### Assignment
Nothing in the entries may be altered; copy them in full.

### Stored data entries
- - - -
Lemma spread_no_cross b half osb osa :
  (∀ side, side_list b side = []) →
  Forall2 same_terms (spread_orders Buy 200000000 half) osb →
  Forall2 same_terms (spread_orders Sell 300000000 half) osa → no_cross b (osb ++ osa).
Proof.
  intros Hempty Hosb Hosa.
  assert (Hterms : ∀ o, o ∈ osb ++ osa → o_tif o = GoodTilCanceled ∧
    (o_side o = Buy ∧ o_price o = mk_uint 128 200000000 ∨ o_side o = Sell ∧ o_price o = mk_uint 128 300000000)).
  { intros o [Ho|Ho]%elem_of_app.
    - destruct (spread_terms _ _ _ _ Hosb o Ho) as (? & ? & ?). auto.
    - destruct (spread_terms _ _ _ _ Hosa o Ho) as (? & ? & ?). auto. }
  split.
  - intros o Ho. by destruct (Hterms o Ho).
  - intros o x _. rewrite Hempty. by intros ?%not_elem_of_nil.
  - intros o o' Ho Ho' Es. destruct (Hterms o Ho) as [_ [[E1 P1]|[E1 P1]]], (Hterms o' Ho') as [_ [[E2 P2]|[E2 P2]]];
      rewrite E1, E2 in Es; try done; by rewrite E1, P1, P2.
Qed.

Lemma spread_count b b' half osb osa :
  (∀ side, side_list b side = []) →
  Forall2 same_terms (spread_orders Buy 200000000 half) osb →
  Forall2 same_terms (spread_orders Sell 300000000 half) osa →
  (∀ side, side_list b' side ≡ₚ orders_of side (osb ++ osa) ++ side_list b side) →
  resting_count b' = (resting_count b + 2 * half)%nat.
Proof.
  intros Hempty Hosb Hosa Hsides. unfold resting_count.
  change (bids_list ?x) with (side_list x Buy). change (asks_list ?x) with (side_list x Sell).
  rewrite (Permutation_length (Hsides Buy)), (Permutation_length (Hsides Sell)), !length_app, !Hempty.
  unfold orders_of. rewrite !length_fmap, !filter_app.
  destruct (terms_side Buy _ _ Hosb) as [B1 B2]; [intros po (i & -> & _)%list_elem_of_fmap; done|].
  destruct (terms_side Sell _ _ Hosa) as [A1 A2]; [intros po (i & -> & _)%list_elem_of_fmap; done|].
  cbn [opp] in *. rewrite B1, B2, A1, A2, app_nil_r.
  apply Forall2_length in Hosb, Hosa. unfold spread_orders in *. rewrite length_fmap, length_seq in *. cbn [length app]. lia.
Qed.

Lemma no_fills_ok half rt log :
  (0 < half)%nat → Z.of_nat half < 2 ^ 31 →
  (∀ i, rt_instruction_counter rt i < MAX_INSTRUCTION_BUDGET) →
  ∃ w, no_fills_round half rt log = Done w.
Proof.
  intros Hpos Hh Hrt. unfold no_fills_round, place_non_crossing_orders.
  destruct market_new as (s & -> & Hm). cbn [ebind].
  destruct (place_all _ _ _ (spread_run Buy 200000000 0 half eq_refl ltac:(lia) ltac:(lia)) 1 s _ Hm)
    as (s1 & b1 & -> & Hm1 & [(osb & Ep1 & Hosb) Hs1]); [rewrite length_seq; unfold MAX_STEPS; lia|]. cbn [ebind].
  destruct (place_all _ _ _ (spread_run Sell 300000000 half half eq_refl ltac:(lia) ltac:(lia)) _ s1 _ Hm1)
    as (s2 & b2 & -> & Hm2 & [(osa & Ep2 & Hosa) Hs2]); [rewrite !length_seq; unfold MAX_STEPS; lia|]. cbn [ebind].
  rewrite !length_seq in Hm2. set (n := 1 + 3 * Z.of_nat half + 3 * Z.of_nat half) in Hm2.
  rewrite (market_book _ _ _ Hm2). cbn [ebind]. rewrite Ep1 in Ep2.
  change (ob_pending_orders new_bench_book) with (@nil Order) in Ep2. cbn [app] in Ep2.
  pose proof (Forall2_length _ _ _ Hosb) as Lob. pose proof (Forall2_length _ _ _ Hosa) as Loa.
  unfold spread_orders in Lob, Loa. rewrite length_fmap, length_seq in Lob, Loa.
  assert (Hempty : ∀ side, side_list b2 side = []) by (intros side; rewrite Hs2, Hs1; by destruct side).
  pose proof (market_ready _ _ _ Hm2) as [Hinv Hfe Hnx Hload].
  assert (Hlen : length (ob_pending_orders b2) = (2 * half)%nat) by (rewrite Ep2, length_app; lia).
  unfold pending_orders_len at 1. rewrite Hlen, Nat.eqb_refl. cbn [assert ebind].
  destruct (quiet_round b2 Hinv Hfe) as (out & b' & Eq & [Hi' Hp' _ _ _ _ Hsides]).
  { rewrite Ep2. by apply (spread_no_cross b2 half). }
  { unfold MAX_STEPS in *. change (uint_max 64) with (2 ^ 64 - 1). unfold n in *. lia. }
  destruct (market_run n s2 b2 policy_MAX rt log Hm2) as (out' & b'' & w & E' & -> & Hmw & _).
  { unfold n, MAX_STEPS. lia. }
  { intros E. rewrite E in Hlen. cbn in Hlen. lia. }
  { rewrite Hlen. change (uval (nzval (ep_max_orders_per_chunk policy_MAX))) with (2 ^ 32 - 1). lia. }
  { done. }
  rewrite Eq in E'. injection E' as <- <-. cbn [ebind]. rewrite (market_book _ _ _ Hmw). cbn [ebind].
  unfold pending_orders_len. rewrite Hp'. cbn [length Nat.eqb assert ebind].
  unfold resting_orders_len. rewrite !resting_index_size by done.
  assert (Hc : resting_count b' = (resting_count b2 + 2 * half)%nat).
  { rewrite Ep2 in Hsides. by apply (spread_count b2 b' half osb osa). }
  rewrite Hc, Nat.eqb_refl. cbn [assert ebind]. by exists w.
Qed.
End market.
- - - -
### Solved problem
Lemma spread_no_cross b half osb osa :
  (∀ side, side_list b side = []) →
  Forall2 same_terms (spread_orders Buy 200000000 half) osb →
  Forall2 same_terms (spread_orders Sell 300000000 half) osa → no_cross b (osb ++ osa).
Proof.
  intros Hempty Hosb Hosa.
  assert (Hterms : ∀ o, o ∈ osb ++ osa → o_tif o = GoodTilCanceled ∧
    (o_side o = Buy ∧ o_price o = mk_uint 128 200000000 ∨ o_side o = Sell ∧ o_price o = mk_uint 128 300000000)).
  { intros o [Ho|Ho]%elem_of_app.
    - destruct (spread_terms _ _ _ _ Hosb o Ho) as (? & ? & ?). auto.
    - destruct (spread_terms _ _ _ _ Hosa o Ho) as (? & ? & ?). auto. }
  split.
  - intros o Ho. by destruct (Hterms o Ho).
  - intros o x _. rewrite Hempty. by intros ?%not_elem_of_nil.
  - intros o o' Ho Ho' Es. destruct (Hterms o Ho) as [_ [[E1 P1]|[E1 P1]]], (Hterms o' Ho') as [_ [[E2 P2]|[E2 P2]]];
      rewrite E1, E2 in Es; try done; by rewrite E1, P1, P2.
Qed.

Lemma spread_count b b' half osb osa :
  (∀ side, side_list b side = []) →
  Forall2 same_terms (spread_orders Buy 200000000 half) osb →
  Forall2 same_terms (spread_orders Sell 300000000 half) osa →
  (∀ side, side_list b' side ≡ₚ orders_of side (osb ++ osa) ++ side_list b side) →
  resting_count b' = (resting_count b + 2 * half)%nat.
Proof.
  intros Hempty Hosb Hosa Hsides. unfold resting_count.
  change (bids_list ?x) with (side_list x Buy). change (asks_list ?x) with (side_list x Sell).
  rewrite (Permutation_length (Hsides Buy)), (Permutation_length (Hsides Sell)), !length_app, !Hempty.
  unfold orders_of. rewrite !length_fmap, !filter_app.
  destruct (terms_side Buy _ _ Hosb) as [B1 B2]; [intros po (i & -> & _)%list_elem_of_fmap; done|].
  destruct (terms_side Sell _ _ Hosa) as [A1 A2]; [intros po (i & -> & _)%list_elem_of_fmap; done|].
  cbn [opp] in *. rewrite B1, B2, A1, A2, app_nil_r.
  apply Forall2_length in Hosb, Hosa. unfold spread_orders in *. rewrite length_fmap, length_seq in *. cbn [length app]. lia.
Qed.

Lemma no_fills_ok half rt log :
  (0 < half)%nat → Z.of_nat half < 2 ^ 31 →
  (∀ i, rt_instruction_counter rt i < MAX_INSTRUCTION_BUDGET) →
  ∃ w, no_fills_round half rt log = Done w.
Proof.
  intros Hpos Hh Hrt. unfold no_fills_round, place_non_crossing_orders.
  destruct market_new as (s & -> & Hm). cbn [ebind].
  destruct (place_all _ _ _ (spread_run Buy 200000000 0 half eq_refl ltac:(lia) ltac:(lia)) 1 s _ Hm)
    as (s1 & b1 & -> & Hm1 & [(osb & Ep1 & Hosb) Hs1]); [rewrite length_seq; unfold MAX_STEPS; lia|]. cbn [ebind].
  destruct (place_all _ _ _ (spread_run Sell 300000000 half half eq_refl ltac:(lia) ltac:(lia)) _ s1 _ Hm1)
    as (s2 & b2 & -> & Hm2 & [(osa & Ep2 & Hosa) Hs2]); [rewrite !length_seq; unfold MAX_STEPS; lia|]. cbn [ebind].
  rewrite !length_seq in Hm2. set (n := 1 + 3 * Z.of_nat half + 3 * Z.of_nat half) in Hm2.
  rewrite (market_book _ _ _ Hm2). cbn [ebind]. rewrite Ep1 in Ep2.
  change (ob_pending_orders new_bench_book) with (@nil Order) in Ep2. cbn [app] in Ep2.
  pose proof (Forall2_length _ _ _ Hosb) as Lob. pose proof (Forall2_length _ _ _ Hosa) as Loa.
  unfold spread_orders in Lob, Loa. rewrite length_fmap, length_seq in Lob, Loa.
  assert (Hempty : ∀ side, side_list b2 side = []) by (intros side; rewrite Hs2, Hs1; by destruct side).
  pose proof (market_ready _ _ _ Hm2) as [Hinv Hfe Hnx Hload].
  assert (Hlen : length (ob_pending_orders b2) = (2 * half)%nat) by (rewrite Ep2, length_app; lia).
  unfold pending_orders_len at 1. rewrite Hlen, Nat.eqb_refl. cbn [assert ebind].
  destruct (quiet_round b2 Hinv Hfe) as (out & b' & Eq & [Hi' Hp' _ _ _ _ Hsides]).
  { rewrite Ep2. by apply (spread_no_cross b2 half). }
  { unfold MAX_STEPS in *. change (uint_max 64) with (2 ^ 64 - 1). unfold n in *. lia. }
  destruct (market_run n s2 b2 policy_MAX rt log Hm2) as (out' & b'' & w & E' & -> & Hmw & _).
  { unfold n, MAX_STEPS. lia. }
  { intros E. rewrite E in Hlen. cbn in Hlen. lia. }
  { rewrite Hlen. change (uval (nzval (ep_max_orders_per_chunk policy_MAX))) with (2 ^ 32 - 1). lia. }
  { done. }
  rewrite Eq in E'. injection E' as <- <-. cbn [ebind]. rewrite (market_book _ _ _ Hmw). cbn [ebind].
  unfold pending_orders_len. rewrite Hp'. cbn [length Nat.eqb assert ebind].
  unfold resting_orders_len. rewrite !resting_index_size by done.
  assert (Hc : resting_count b' = (resting_count b2 + 2 * half)%nat).
  { rewrite Ep2 in Hsides. by apply (spread_count b2 b' half osb osa). }
  rewrite Hc, Nat.eqb_refl. cbn [assert ebind]. by exists w.
Qed.
End market.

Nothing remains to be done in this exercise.